Round table discussion at the Israel Democracy Institute..
(photo credit: JONKLINGER/ WIKIMIEDA COMMONS)
Freedom of speech in Israel scored a significant victory this past week, when Communications Minister Ayoub Kara intervened in a confrontation between the government regulator and Channel 20.
Channel 20 will stay on the air, after a ruckus aroused by those who objected to its alleged violation of its charter by broadcasting news in addition to so-called “Jewish heritage” features and Knesset affairs.
This is Kara’s first significant achievement since taking over as communications minister from Tzachi Hanegbi, who served just three months as acting minister in lieu of Prime Minister Benjamin Netanyahu’s being his own communications tsar.
Netanyahu was forced to resign the position three months ago amid a High Court petition and an ongoing criminal investigation into alleged collusion with two major newspaper publishers. He had appointed fellow Likud MK Hanegbi, a close confidant, to the post for a three-month trial period that ended in Kara’s favor.
Kara spoke eloquently against the bid to disqualify the channel, asserting that “everyone has freedom of expression, not just the Left. We can’t just leave left-wing channels open and not the Right.” He added soberly that “There are problems with the conditions of the license and they will be dealt with according to law... We’ll make sure all the channels live together in harmony.”
While harmony might not be a realistic goal given the built-in dissonance of Israeli civil society, a little balance in our media noise level is a laudable and achievable objective. Indeed, objectivity turned out to be the true issue: Some were asking how could a known right-wing channel present a balanced view?
Such a question was somehow never asked when the left-leaning Channel 2 was the licensee of the new Knesset Channel for the past decade, until it lost a public tender to its competitor, Channel 20. There was no reason for such a misleading campaign against the channel, whose license states that 75% of its content is supposed to be “heritage” and the remaining 25% is to be devoted to current events, including an hour of prime broadcasting time per day.
Since taking control of the Knesset Channel in June 2014, Channel 20 has provided daily coverage of current news events and commentary from a right-wing stance. It features such right-wing pundits as Erel Segal and Shimon Riklin on its nightly news show, which by apparently pure coincidence was the only channel to interview Prime Minister Benjamin Netanyahu during his recent visit to Sochi, Russia. Naturally enough, Channel 20 was stoutly defended by high-profile right-wing politicians, such as President Reuven Rivlin, Public Security Minister Gilad Erdan and Education Minister Naftali Bennett.

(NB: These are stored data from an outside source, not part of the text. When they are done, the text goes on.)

(** A whole packet: old ones only have their acknowledgements looked at. *)
Lemma read_packet_honest `{Platform} cfg p m resolved next_id next k rest (news := accepted next (pk_start k) (pk_reliable k)) sent acks :
  PacketDeliveryManager.inv (packet_delivery_manager p) resolved next_id → next_id ≤ 2 ^ 32 →
  packet_good sent acks k → 0 ≤ pk_id k < 2 ^ 32 - 1 → 0 ≤ next < 2 ^ 32 → len sent < 2 ^ 32 →
  idle (connection_manager p) → m_next_expected_sequence_number (reliable_stream p) = u32 next →
  ∃ q1 q2 pdm, m_in_flight_packets (packet_delivery_manager p) = q1 ++ q2 ∧
    PacketDeliveryManager.inv pdm (resolved + len q1) next_id ∧ m_in_flight_packets pdm = q2 ∧
    id <$> q1 = seqZ resolved (len q1) ∧ PacketDeliveryManager.m_packet_timeout pdm = PacketDeliveryManager.m_packet_timeout (packet_delivery_manager p) ∧
    m_next_expected_packet_id pdm = Z.max (m_next_expected_packet_id (packet_delivery_manager p)) (pk_id k + 1) ∧
    if m_next_expected_packet_id (packet_delivery_manager p) <=? pk_id k then
      m_pending_acks pdm = m_pending_acks (packet_delivery_manager p) ++ [pk_id k] ∧
      read_packet cfg p m (packet_bytes k) rest
      = read_segments cfg (with_pdm p pdm) m (statuses_of (pk_ack k) (pk_mask k) q1) (body k) (beyond rest)
    else
      m_pending_acks pdm = m_pending_acks (packet_delivery_manager p) ∧
      read_packet cfg p m (packet_bytes k) rest = Ok (with_pdm p pdm, m, [], []).
Proof.
  intros Hpdm Hid32 [] Hid Hnext Hsent Hidle Hexp.
  set (hdr := PacketHeader.encode (pk_id k) (pk_ack k) (pk_mask k)).
  assert (packet_bytes k = hdr ++ body k) as Hb by (unfold packet_bytes, body; by rewrite pg_handshake0).
  pose proof (PacketHeader.packet_header_length_encode (pk_id k) (pk_ack k) (pk_mask k)) as Hhdr. fold hdr in Hhdr.
  pose proof (PacketHeader.id_encode (pk_id k) (pk_ack k) (pk_mask k) (body k ++ beyond rest)) as Hi.
  pose proof (PacketHeader.ack_sequence_number_encode (pk_id k) (pk_ack k) (pk_mask k) (body k ++ beyond rest)) as Ha.
  pose proof (PacketHeader.ack_bitmask_encode (pk_id k) (pk_ack k) (pk_mask k) (body k ++ beyond rest)) as Hm.
  fold hdr in Hi, Ha, Hm. rewrite wrap_small in Hi, Ha, Hm by (done || (unfold in_u; lia)).
  destruct (process_read_Ok _ resolved next_id (hdr ++ body k ++ beyond rest) Hpdm Hid32)
    as (hid & a & mask & q1 & q2 & pdm & Hi' & Ha' & Hm' & Hq & Hread & Hinv' & Hfl & Hids & Hto & Hx & Hpend);
    [unfold PacketHeader.kSerializedSize; list_lia|rewrite Hi; intros [= ?]; lia|].
  rewrite Hi in Hi'. rewrite Ha in Ha'. rewrite Hm in Hm'. injection Hi' as <-. injection Ha' as <-. injection Hm' as <-.
  exists q1, q2, pdm. do 6 (split; [done|]).
  unfold read_packet. rewrite Hb, <-app_assoc, Hread. cbn [mbind result_bind].
  destruct (m_next_expected_packet_id (packet_delivery_manager p) <=? pk_id k); (split; [by rewrite Hpend, ?app_nil_r|]).
  - change (PacketHeader.kSerializedSize =? 0) with false. cbv iota.
    rewrite Hb, length_app in pg_size0.
    rewrite Span.advance_Ok by (rewrite length_app; unfold PacketHeader.kSerializedSize; lia).
    cbn [mbind result_bind]. by rewrite drop_reassoc by (rewrite Hhdr; done).
  - done.
Qed.

(** ** Every action keeps the channel *)

Lemma packet_good_mono sent acks sent' acks' k :
  packet_good sent acks k → sent `prefix_of` sent' → (∀ i, i ∈ acks → i ∈ acks') → packet_good sent' acks' k.
Proof.
  intros [? Hacks ? ? Hstart Hrel ? ? ? ?] [more ->] Hacks'. split; try done; [auto|list_lia|].
  destruct Hrel as [tail Ht]. rewrite drop_app_le by lia. rewrite Ht, <-app_assoc. by eexists.
Qed.

Lemma stream_inv_expected base pks acc n sent s first seq :
  stream_inv base pks acc n sent s first → stream_inv base pks acc n sent (ReliableStream.with_expected s seq) first.
Proof. intros [[] ? ? ? ?]. by split. Qed.

Lemma with_reliable_stream p s : reliable_stream (with_reliable p s) = s.
Proof. done. Qed.
(** Every state with nothing left to acknowledge on the right side goes through a turn. *)
Lemma turn_runs l r hl hr budget t :
  channel l r hl hr (budget + 4) → 0 ≤ budget → live l → live r → turn_ok t →
  m_pending_acks (packet_delivery_manager (peer r)) = [] →
  ∃ l' r' hl' hr', run cfgl cfgr l r (turn_actions (length (payloads l)) (length (payloads r)) t) = Ok (l', r') ∧
    channel l' r' hl' hr' budget ∧ turned t l r l' r'.
Proof.
  intros Hch Hb Hl Hr (Hbl & Htl & Hbr & Htr) Hacks.
  replace (budget + 4) with ((budget + 3) + 1) in Hch by lia.
  pose proof (rc_next _ _ _ _ (ch_receiver_b _ _ _ _ _ Hch)) as Hnr.
  pose proof (rc_next _ _ _ _ (ch_receiver_a _ _ _ _ _ Hch)) as Hnl.
  rewrite <-(length_packets _ _ _ _ _ Hch), <-(length_packets _ _ _ _ _ (channel_sym _ _ _ _ _ Hch)).
  destruct (write_next cfgl l r hl hr (budget + 3) (left_buffer t) (left_now t) Hch ltac:(lia) Hl Hbl Htl)
    as (l1 & k & first & Ha1 & Hl1 & Hch1 & Hk & Hs1 & Hhs & Hout).
  destruct (flush_payloads _ _ _ _ _ _ Ha1) as [Hpl Hfl]. rewrite Hout in Hfl.
  replace (budget + 3) with ((budget + 2) + 1) in Hch1 by lia. pose proof (channel_sym _ _ _ _ _ Hch1) as Hch1s.
  destruct (read_newest cfgr r l1 hr hl k (budget + 2) (left_behind t) Hch1s ltac:(lia) Hr (po_id _ _ _ _ _ _ Hk) Hnr)
    as (r1 & p1 & p2 & acc1 & Ha2 & Hr1 & Hch2 & Hak1 & Hsr1 & Hpr1).
  replace (budget + 2) with ((budget + 1) + 1) in Hch2 by lia. set (hr1 := mkHalf _ _ acc1) in *.
  destruct (write_next cfgr r1 l1 hr1 _ (budget + 1) (right_buffer t) (right_now t) Hch2 ltac:(lia) Hr1 Hbr Htr)
    as (r2 & k2 & first2 & Ha3 & Hr2 & Hch3 & Hk2 & Hs3 & _).
  destruct (flush_payloads _ _ _ _ _ _ Ha3) as [Hpr2 _]. pose proof (channel_sym _ _ _ _ _ Hch3) as Hch3s.
  destruct (read_newest cfgl l1 r2 _ hr1 k2 budget (right_behind t) Hch3s Hb Hl1 (po_id _ _ _ _ _ _ Hk2))
    as (l2 & q1 & q2 & acc2 & Ha4 & Hl2 & Hch4 & Hak2 & Hsl2 & Hpl2).
  { rewrite (po_next _ _ _ _ _ _ Hk). exact Hnl. }
  destruct (po_acks _ _ _ _ _ _ Hk2) as (acked & Hacked & Hnz & Hstatus).
  rewrite (ak_pending _ _ _ _ _ Hak1), Hacks, (po_id _ _ _ _ _ _ Hk), app_nil_l in Hacked, Hnz.
  assert (acked = [next_id hl] ∧ m_pending_acks (packet_delivery_manager (peer r2)) = []) as [-> Hacks2].
  { destruct acked as [|x acked]; [by specialize (Hnz eq_refl)|]. injection Hacked as -> Hacked.
    symmetry in Hacked. by apply app_nil in Hacked as [-> ->]. }
  replace (budget + 3) with ((budget + 2) + 1) in Hch by lia.
  destruct (turn_outstanding l r l1 l2 hl hr (budget + 2) k k2 first q1 q2 t) as (-> & j & Ho & Hj); try done; try lia.
  { replace (budget + 2 + 1) with (budget + 3) by lia. destruct Hch as [? ? ? ? Hbud]. split; try done. lia. }
  { destruct Hch1 as [? ? ? ? Hbud]. split; try done. lia. }
  exists l2, r2. do 2 eexists. split; [|split; [exact Hch4|]].
  - unfold turn_actions. cbn [run]. rewrite Ha1. cbn [mbind result_bind]. rewrite Ha2. cbn [mbind result_bind].
    rewrite Ha3. cbn [mbind result_bind]. change (length (h_packets hr)) with (length (h_packets hr1)). by rewrite Ha4.
  - split; try done; try congruence; [by apply (ak_left _ _ _ _ _ Hak2)|by exists j].
Qed.

Lemma turns_run ts : ∀ l r hl hr budget,
  channel l r hl hr (budget + 4 * len ts) → 0 ≤ budget → live l → live r → Forall turn_ok ts →
  m_pending_acks (packet_delivery_manager (peer r)) = [] →
  (∀ t x, t ∈ ts → x ∈ outstanding (reliable_stream (peer l)) → fits t x) →
  ∃ l' r' hl' hr', run cfgl cfgr l r (turns (length (payloads l)) (length (payloads r)) ts) = Ok (l', r') ∧
    channel l' r' hl' hr' budget ∧ sent l' = sent l ∧
    let left_over s := length (outstanding (reliable_stream (peer s))) in
    (left_over l' ≤ left_over l - (length ts - 1))%nat ∧
    (m_in_flight_packets (packet_delivery_manager (peer l)) = [] → (left_over l' ≤ left_over l - length ts)%nat).
Proof.
  induction ts as [|t ts IH]; intros l r hl hr budget Hch Hb Hl Hr Hok Hacks Hfits; cbn [turns run].
  { exists l, r, hl, hr. rewrite Z.add_0_r in Hch. split_and!; try done; cbv zeta; simpl; lia. }
  apply Forall_cons in Hok as [Ht Hok].
  replace (budget + 4 * len (t :: ts)) with ((budget + 4 * len ts) + 4) in Hch by (simpl; lia).
  destruct (turn_runs l r hl hr _ t Hch ltac:(lia) Hl Hr Ht Hacks) as (l1 & r1 & hl1 & hr1 & Hrun & Hch1 & Hturn).
  destruct Hturn as [Es Epl Epr Hl1 Hr1 Hacks1 Hset (j & Ho & Hj)].
  destruct (IH l1 r1 hl1 hr1 budget Hch1 Hb Hl1 Hr1 Hok Hacks1) as (l' & r' & hl' & hr' & Hrun' & Hch' & Es' & _ & Hleft).
  { intros t' x Ht' Hx. apply Hfits; [set_solver|]. rewrite Ho in Hx. by eapply subseteq_drop. }
  exists l', r', hl', hr'. split; [rewrite (run_app _ _ _ _ _ _ _ _ Hrun), <-Epl, <-Epr; exact Hrun'|].
  split; [done|]. split; [congruence|]. cbv zeta. specialize (Hleft Hset). cbv zeta in Hleft.
  rewrite Ho, length_drop in Hleft. split; [simpl; lia|]. intros Hnil. specialize (Hj Hnil).
  destruct (outstanding (reliable_stream (peer l))) as [|x o] eqn:Eo; [simpl in *; lia|].
  specialize (Hj x eq_refl (Hfits t x ltac:(set_solver) ltac:(set_solver))). simpl in *. lia.
Qed.
End Turn.

(** ** Properties *)

(** C6: everything sent is delivered. Two connected endpoints have done whatever they
    did over a network that may have lost any of their packets, the right side owes no
    acknowledgement, and every message the left side has not had acknowledged fits into
    its packets (a longer one blocks the stream). From then on the network lets packets
    through: after one turn more than there are such messages, the right side has been
    given every message the left side sent, once and in order, and the left side holds
    none any more. *)
Theorem lossless_turns_deliver `{Platform} cfgl cfgr p q mp mq xs l r ts :
  established p q → established q p →
  m_next_outgoing_packet_id (packet_delivery_manager p) + len xs + 4 * len ts < 2 ^ 32 →
  m_next_outgoing_packet_id (packet_delivery_manager q) + len xs + 4 * len ts < 2 ^ 32 →
  live (start p mp) → live (start q mq) →
  Forall (λ x, action_ok x.2) xs → Forall (λ x, time_ok x.2) xs → in_order 0 0 xs →
  run cfgl cfgr (start p mp) (start q mq) xs = Ok (l, r) →
  m_pending_acks (packet_delivery_manager (peer r)) = [] → Forall turn_ok ts →
  (∀ t x, t ∈ ts → x ∈ outstanding (reliable_stream (peer l)) → fits t x) →
  (length (outstanding (reliable_stream (peer l))) < length ts)%nat →
  ∃ l' r', run cfgl cfgr l r (turns (length (payloads l)) (length (payloads r)) ts) = Ok (l', r') ∧
    delivered r' = sent l ∧ sent l' = sent l ∧ outstanding (reliable_stream (peer l')) = [].
Proof.
  intros Hp Hq Hbp Hbq Hlp Hlq Hok Ht Hio Hrun Hacks Hts Hfits Hlen.
  assert (0 ≤ m_next_outgoing_packet_id (packet_delivery_manager p)) as Hpos.
  { destruct Hp as [[x Hinv] _ _ _ _]. pose proof (si_resolved _ _ _ (PacketDeliveryManager.inv_sent _ _ _ Hinv)). lia. }
  assert (channel (start p mp) (start q mq) (half_of p) (half_of q) (4 * len ts + len xs)) as Hch
    by (apply channel_start; (done || lia)).
  destruct (run_total cfgl cfgr xs _ _ _ _ (4 * len ts) 0 0 Hch ltac:(lia) Hlp Hlq) as (l0 & r0 & Hrun0 & Hl & Hr); try done.
  { unfold expects. cbn. rewrite Z.add_0_r. apply Hq. }
  { unfold expects. cbn. rewrite Z.add_0_r. apply Hp. }
  rewrite Hrun in Hrun0. injection Hrun0 as <- <-.
  destruct (run_channel cfgl cfgr xs _ _ _ _ (4 * len ts) _ _ Hch ltac:(lia) Hok Hrun) as (hl & hr & Hch1).
  destruct (turns_run cfgl cfgr ts l r hl hr 0) as (l' & r' & hl' & hr' & Hrun' & Hch' & Es & Hleft & _); try done.
  cbv zeta in Hleft. assert (outstanding (reliable_stream (peer l')) = []) as Ho by (apply nil_length_inv; lia).
  exists l', r'. split; [done|]. split; [|done].
  destruct (channel_exactly_once _ _ _ _ _ Hch') as (held & kept & E1 & E2 & _). rewrite Ho in E2.
  symmetry in E2. apply app_nil in E2 as [_ ->]. by rewrite app_nil_r, Es in E1.
Qed.

(** The left side's first packet is lost, its second arrives, the acknowledgement is lost. *)
Definition lossy_start : list (bool * action) :=
  [(true, Send (write_message [1; 2; 3])); (true, Flush (replicate 60 0) 7); (true, Send (write_message [4]));
   (true, Flush (replicate 60 0) 8); (false, Receive 1 []); (false, Flush (replicate 60 0) 9); (true, Send (write_message [5]))].

Lemma lossy_start_ok : Forall (λ x, action_ok x.2) lossy_start.
Proof.
  unfold lossy_start. repeat (apply Forall_cons; split); cbn [action_ok snd];
    first [apply write_message_ok | apply Forall_nil_2 | exact I | split; vm_compute; discriminate].
Qed.

Lemma lossy_start_times : Forall (λ x, time_ok x.2) lossy_start.
Proof. by repeat constructor. Qed.

Lemma lossy_start_in_order : in_order 0 0 lossy_start.
Proof. cbn. lia. Qed.

Definition four_turns : list turn :=
  (λ now, mkTurn (replicate 60 0) now [] (replicate 60 0) now [7]) <$> [10; 20; 30; 40].

Lemma four_turns_ok : Forall turn_ok four_turns.
Proof. repeat (apply Forall_cons; split; [split_and!; vm_compute; (done || congruence)|]). by apply Forall_nil_2. Qed.

Lemma lossless_turns_deliver_witness :
  ∃ l r l' r', @run standard config config (start server_at_client no_metrics) (start client_at_server no_metrics) lossy_start = Ok (l, r) ∧
    delivered r = [] ∧ outstanding (reliable_stream (peer l)) = [[1; 2; 3]; [4]; [5]] ∧
    @run standard config config l r (turns (length (payloads l)) (length (payloads r)) four_turns) = Ok (l', r') ∧
    delivered r' = sent l ∧ sent l = [[1; 2; 3]; [4]; [5]] ∧ outstanding (reliable_stream (peer l')) = [].
Proof.
  destruct (@run standard config config (start server_at_client no_metrics) (start client_at_server no_metrics) lossy_start)
    as [[l r]|] eqn:Hrun; [|by vm_compute in Hrun].
  assert (delivered r = [] ∧ outstanding (reliable_stream (peer l)) = [[1; 2; 3]; [4]; [5]] ∧ sent l = [[1; 2; 3]; [4]; [5]] ∧
    m_pending_acks (packet_delivery_manager (peer r)) = []) as (Hd & Ho & Hs & Ha)
    by (vm_compute in Hrun; by injection Hrun as <- <-).
  destruct (@lossless_turns_deliver standard config config server_at_client client_at_server no_metrics no_metrics
    lossy_start l r four_turns client_established server_established) as (l' & r' & Hrun' & Hd' & _ & Ho').
  - vm_compute. reflexivity.
  - vm_compute. reflexivity.
  - exact client_live.
  - exact server_live.
  - exact lossy_start_ok.
  - exact lossy_start_times.
  - exact lossy_start_in_order.
  - exact Hrun.
  - exact Ha.
  - exact four_turns_ok.
  - rewrite Ho. intros t x Ht Hx. apply list_elem_of_fmap in Ht as (now & -> & _). unfold fits. cbn [left_buffer].
    assert (len x ≤ 3) by (rewrite !elem_of_cons, elem_of_nil in Hx; destruct Hx as [->|[->|[->|[]]]]; simpl; lia).
    unfold PacketHeader.kSerializedSize, Segment.kSerializedSize, ReliableMessage.serialized_size. rewrite length_replicate. lia.
  - rewrite Ho. simpl. lia.
  - exists l, r, l', r'. exact (conj eq_refl (conj Hd (conj Ho (conj Hrun' (conj Hd' (conj Hs Ho')))))).
Defined.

Rivlin wrote on Facebook that “the intention to darken Channel 20... is a shadow on Israeli democracy. Regulatory considerations are important and must be followed, but the varied, democratic discourse is even more important, as is exposure to a spectrum of opinions and views.”
Strategic Affairs Minister Gilad Erdan noted that both Channels 2 and 10 have violated their licenses many times without being threatened with a shutdown. “There’s no logic and certainly no justice in sanctions against Channel 20, which airs varied and appropriate current events broadcasts, when the government is promoting competition in the broadcast market,” the minister tweeted.
The decision to uphold Channel 20’s license is a statement of government support for pluralism. It at least recognizes the reality that, since the other major TV channels have a left-wing to liberal right-wing orientation, it is only fair to the public, large segments of which belong to the non-liberal wing of the Right, that there should be a channel that speaks for them.
Recently Channel 20 was granted permission to establish a news corporation, just like the one that Channel 2 used during its incumbency. In other words, Channel 20 has won a significant moral victory for the freedom of speech, now to be exercised on behalf of its right-wing viewers.
This is also a significant moral victory for the entire country, at a time when its erstwhile communications minister is facing an onslaught of police investigations.
“One can point to a connection between a strong public broadcasting network and a healthy democratic society,” said Dr. Tehilla Shwartz Altshuler, from the Israel Democracy Institute.
Democracy’s watchdog, a free media, has been given a stronger bark.